III. Pemeriksaan Flavonoida

a)      Diekstrasksi 0,5 gr simplisia tumbuhan yang telah dihaluskan dengan 10 ml etanol panas selama 5 menit dalam tabung reaksi.

b)      Disaring hasil ekstrak dan filtratnya ditambahkan beberapa tetes HCl pekat, lalu ditambahkan lebih kurang 0,2 gr bubuk magnesium. Bila timbul warna merah tua, menandakan contoh mengandung flavonoid. Cara uji teknik shinoda (Mg+HCl).

c)      Cara lain pengujian flavonoid, dengan menambahkan ekstrak etanol diatas dengan 2 tetes NaOH 10% . adanya flavonoid ditandai dengan perubahan warna kuning-orange merah.

 

IV. Pemeriksaan Saponin

a)      Dimasukkan lebih kurang 0,5 gr bahan tumbuhan kedalam tabung reaksi, lalu tambahkan 10 ml air panas dan biarkan menjadi dingin kemudian dikocok selama 10 detik.

b)      Bila terbentuk busa yang stabil setinggi 1-10cm selama 10 menit tidak hilang saat penambahan 1 tetes asam klorida 2N pada perlakuan ini, berarti tes saponin adalah positif.

 

V.    Pemeriksaan Kuinon

a)      Dipotong-potong halus simplisia tumbuhan, kemudian diekstraksi dengan eter.
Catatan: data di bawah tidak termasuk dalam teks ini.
(** * DataRoom: upload orchestration, listing and folder scope

    A shallow embedding of [src/components/DataRoom.tsx].  The React
    component keeps five state cells ([files], [uploadProgress], [loading],
    [error], [selectedFolder]); every [setX] call becomes a functional
    update of the record [State].  The asynchronous part of the component
    (puts in flight, [Promise.all], the 2000 ms timer, pending [list]
    calls) is a labelled transition system over [World]: one [Event] is one
    callback delivered by the JavaScript event loop, and a run of the
    component is a list of events.

    The storage client ([uploadData], [list]) is an external collaborator.
    What is modelled of it is what the component can observe: the path
    resolver it is handed is called with the identity, a put is issued to
    the store with the path the resolver returns (none when it throws), and
    the result promise then fulfils or rejects.

    A [World] holds the component and one activation of
    [handleFileSelect]; the properties of a batch are stated for the runs
    of that activation.  Both folder buttons end in the
    [setSelectedFolder] call that the event [SelectFolder] stands for;
    [createFolder] adds the prompt and the trimming in front of it.
    [handleDeleteFile] is modelled as one uninterrupted call, like
    [loadFiles]; of the rendering, the conditions that decide what is
    shown ([filesView], [fileRow], [progressRow]) are modelled, the markup
    and the styles are not. *)

From stdpp Require Import base decidable option numbers list strings pretty.
From Stdlib Require Import ZArith Lia Ascii.

Local Open Scope string_scope.
Local Open Scope Z_scope.

(** ** Data model *)

(** [interface FileItem].  [size] is a whole number of bytes; [lastModified]
    is kept as milliseconds since the epoch. *)
Record FileItem := mkFileItem {
  path : string;
  size : option N;
  lastModified : option Z;
  eTag : option string
}.

(** [interface UploadProgress]. *)
Record UploadProgress := mkUploadProgress {
  fileName : string;
  progress : Z;
  isUploading : bool
}.

(** The [File] objects of the input element: only [file.name] is read. *)
Record File := mkFile { name : string }.

(** The five [useState] cells of the component. *)
Record State := mkState {
  files : list FileItem;
  uploadProgress : list UploadProgress;
  loading : bool;
  error : option string;
  selectedFolder : string
}.

Definition setFiles (v : list FileItem) (s : State) : State :=
  mkState v (uploadProgress s) (loading s) (error s) (selectedFolder s).
Definition setUploadProgress (f : list UploadProgress -> list UploadProgress)
    (s : State) : State :=
  mkState (files s) (f (uploadProgress s)) (loading s) (error s) (selectedFolder s).
Definition setLoading (v : bool) (s : State) : State :=
  mkState (files s) (uploadProgress s) v (error s) (selectedFolder s).
Definition setError (v : option string) (s : State) : State :=
  mkState (files s) (uploadProgress s) (loading s) v (selectedFolder s).
Definition setSelectedFolder (v : string) (s : State) : State :=
  mkState (files s) (uploadProgress s) (loading s) (error s) v.

(** [useState] initial values. *)
Definition initialState : State := mkState [] [] false None "".

(** ** Paths *)

(** [!identityId]: [undefined] and the empty string are both falsy. *)
Definition falsy_string (o : option string) : bool :=
  match o with
  | None => true
  | Some s => bool_decide (s = "")
  end.

(** The [path] resolver handed to [list]:
    [`user-files/${identityId}/${selectedFolder}`], or a throw ([None]). *)
Definition list_path (folder : string) (identityId : option string) : option string :=
  match identityId with
  | Some id => if falsy_string identityId then None
               else Some ("user-files/" +:+ id +:+ "/" +:+ folder)
  | None => None
  end.

(** [`${Date.now()}-${file.name}`]; [now] is the clock reading in
    milliseconds. *)
Definition timestamped (now : N) (file : File) : string :=
  pretty now +:+ "-" +:+ name file.

(** [selectedFolder ? `${selectedFolder}/` : ''] *)
Definition folderPath (folder : string) : string :=
  if bool_decide (folder = "") then "" else folder +:+ "/".

(** The [path] resolver handed to [uploadData]:
    [`user-files/${identityId}/${folderPath}${fileName}`], or a throw. *)
Definition upload_path (folder fname : string) (identityId : option string)
    : option string :=
  match identityId with
  | Some id => if falsy_string identityId then None
               else Some ("user-files/" +:+ id +:+ "/" +:+ folderPath folder +:+ fname)
  | None => None
  end.

(** ** formatFileSize *)

Definition sizes : list string := ["B"; "KB"; "MB"; "GB"].

(** [Math.floor(Math.log(bytes) / Math.log(1024))] for a whole number of
    bytes [bytes >= 1], taken exactly: the largest [i] with
    [1024^i <= bytes].  The source floors the quotient of two doubles; the
    two agree for every size below 1024^4 and both are at least 4 from
    there on, but just below a higher power they can differ (at
    1024^5 - 1 the double quotient is 5 where the exact index is 4), so
    the number printed is stated only for sizes below 1024^4. *)
Definition unit_index (bytes : N) : nat := N.to_nat (N.log2 bytes / 10).

(** [x.toFixed(1)] for [x = num / den]: the integer [n] closest to
    [10 * x], the larger one on a tie, printed with one decimal.  The
    quotient [bytes / Math.pow(1024, i)] is a division by a power of two,
    which is exact on doubles. *)
Definition toFixed1 (num den : N) : string :=
  let n := ((20 * num + den) / (2 * den))%N in
  pretty (n / 10)%N +:+ "." +:+ pretty (n mod 10)%N.

(** [`${sizes[i]}`]: an index outside the array reads [undefined]. *)
Definition template_unit (u : option string) : string :=
  match u with
  | Some s => s
  | None => "undefined"
  end.

Definition formatFileSize (bytes : option N) : string :=
  match bytes with
  | None => "Unknown size"
  | Some 0%N => "Unknown size"
  | Some b =>
      let i := unit_index b in
      toFixed1 b (1024 ^ N.of_nat i) +:+ " " +:+ template_unit (sizes !! i)
  end.

(** ** loadFiles *)

(** What [await list(...)] gives back: [result.items] (possibly absent), or
    a rejection. *)
Inductive ListResult :=
  | ListOk (items : option (list FileItem))
  | ListErr.

(** The part of [loadFiles] before the [await]. *)
Definition loadFiles_begin (s : State) : State :=
  setError None (setLoading true s).

(** The part of [loadFiles] after the [await]: [try] tail or [catch], then
    [finally]. *)
Definition loadFiles_end (r : ListResult) (s : State) : State :=
  let s' :=
    match r with
    | ListOk items => setFiles (default [] items) s
    | ListErr => setError (Some "Failed to load files") s
    end in
  setLoading false s'.

(** The [list] call as the component sees it: the resolver throws when the
    identity is unavailable, otherwise the store answers for the path. *)
Definition list_call (store : string -> ListResult) (folder : string)
    (identityId : option string) : ListResult :=
  match list_path folder identityId with
  | Some p => store p
  | None => ListErr
  end.

(** One whole [loadFiles()] with nothing interleaved. *)
Definition loadFiles (store : string -> ListResult) (identityId : option string)
    (s : State) : State :=
  loadFiles_end (list_call store (selectedFolder s) identityId) (loadFiles_begin s).

(** ** Upload progress entries *)

(** [prev.map((item, i) => i === index ? f(item) : item)] *)
Definition map_at (index : nat) (f : UploadProgress -> UploadProgress)
    (prev : list UploadProgress) : list UploadProgress :=
  imap (fun i item => if bool_decide (i = index) then f item else item) prev.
Jika warna contoh yang diuji masuk kedalam pelarut eter boleh jadi zat warna yang ada adalah kuinon.

 

VI. Pemeriksaan Kumarin

a)      Ekstrak metanol atau ekstrak dari simplisia tumbuhan dapat dideteksi keberadaan kumarinnya dengan cara ekstrak etanol atau metanol dari contoh kromatografi lapis tipis, dengan menggunakan eluen etil asetat atau etil asetat : metanol (9:1) atau (8:2). Dibawah sinar ultraviolet gelombang panjang 360 nm kumarin biasanya akan berfloresensi biru dan kalau noda ini diberi uap ammonium akan terlihat noda yang berwarna kuning.

 

Video terkait praktikum :

 

Permasalahan :

1.      Mengapa terjadi proses dekantasi saat dilakukannya pemeriksaan alkoloida ?

2.      Menurut anda bagaimana cara kita memeriksa kumarin jika kita tidak menggunakan alat kotak sinar UV? Apakah bisa kita lakukan dengan menggantikannya dengan alat atau sinar yang lain?

3.      Kenapa perlu penambahan asam sulfat dalam percobaan skrinning fitokimia untuk uji senyawa organic steroid/terpenoid?